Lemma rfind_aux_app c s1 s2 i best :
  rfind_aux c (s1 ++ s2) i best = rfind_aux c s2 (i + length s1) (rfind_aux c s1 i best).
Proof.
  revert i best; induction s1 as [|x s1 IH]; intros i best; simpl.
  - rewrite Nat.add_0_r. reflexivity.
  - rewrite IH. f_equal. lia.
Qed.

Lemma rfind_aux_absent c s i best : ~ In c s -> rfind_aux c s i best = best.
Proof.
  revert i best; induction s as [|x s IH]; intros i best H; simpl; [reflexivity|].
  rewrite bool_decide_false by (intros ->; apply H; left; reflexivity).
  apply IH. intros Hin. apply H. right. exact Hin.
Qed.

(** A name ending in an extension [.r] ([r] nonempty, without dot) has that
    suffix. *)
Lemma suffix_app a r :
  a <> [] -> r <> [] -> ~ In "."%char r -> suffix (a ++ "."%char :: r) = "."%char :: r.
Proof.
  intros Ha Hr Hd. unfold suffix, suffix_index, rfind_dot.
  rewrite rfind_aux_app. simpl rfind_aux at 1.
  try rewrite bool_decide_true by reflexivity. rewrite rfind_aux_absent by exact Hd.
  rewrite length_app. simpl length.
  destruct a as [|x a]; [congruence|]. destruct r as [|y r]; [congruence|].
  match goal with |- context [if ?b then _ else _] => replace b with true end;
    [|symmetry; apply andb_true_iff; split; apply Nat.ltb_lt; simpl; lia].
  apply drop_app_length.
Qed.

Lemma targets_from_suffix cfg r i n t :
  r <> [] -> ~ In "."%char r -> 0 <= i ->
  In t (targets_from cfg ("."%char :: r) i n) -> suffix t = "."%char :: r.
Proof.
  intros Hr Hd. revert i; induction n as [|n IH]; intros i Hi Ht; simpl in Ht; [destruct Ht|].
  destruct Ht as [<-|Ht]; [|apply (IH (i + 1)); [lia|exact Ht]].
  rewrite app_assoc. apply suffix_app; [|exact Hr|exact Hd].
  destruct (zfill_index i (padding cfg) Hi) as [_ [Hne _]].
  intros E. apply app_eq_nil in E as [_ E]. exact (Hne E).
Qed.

★ ★ ★ ★ ★ ★ ★

EXERCISE PROMPT: Please copy the line holding "destruct Ht as" and all lines after it to the end of the records, exactly, and nothing else.

ANSWER SECTION:
  destruct Ht as [<-|Ht]; [|apply (IH (i + 1)); [lia|exact Ht]].
  rewrite app_assoc. apply suffix_app; [|exact Hr|exact Hd].
  destruct (zfill_index i (padding cfg) Hi) as [_ [Hne _]].
  intros E. apply app_eq_nil in E as [_ E]. exact (Hne E).
Qed.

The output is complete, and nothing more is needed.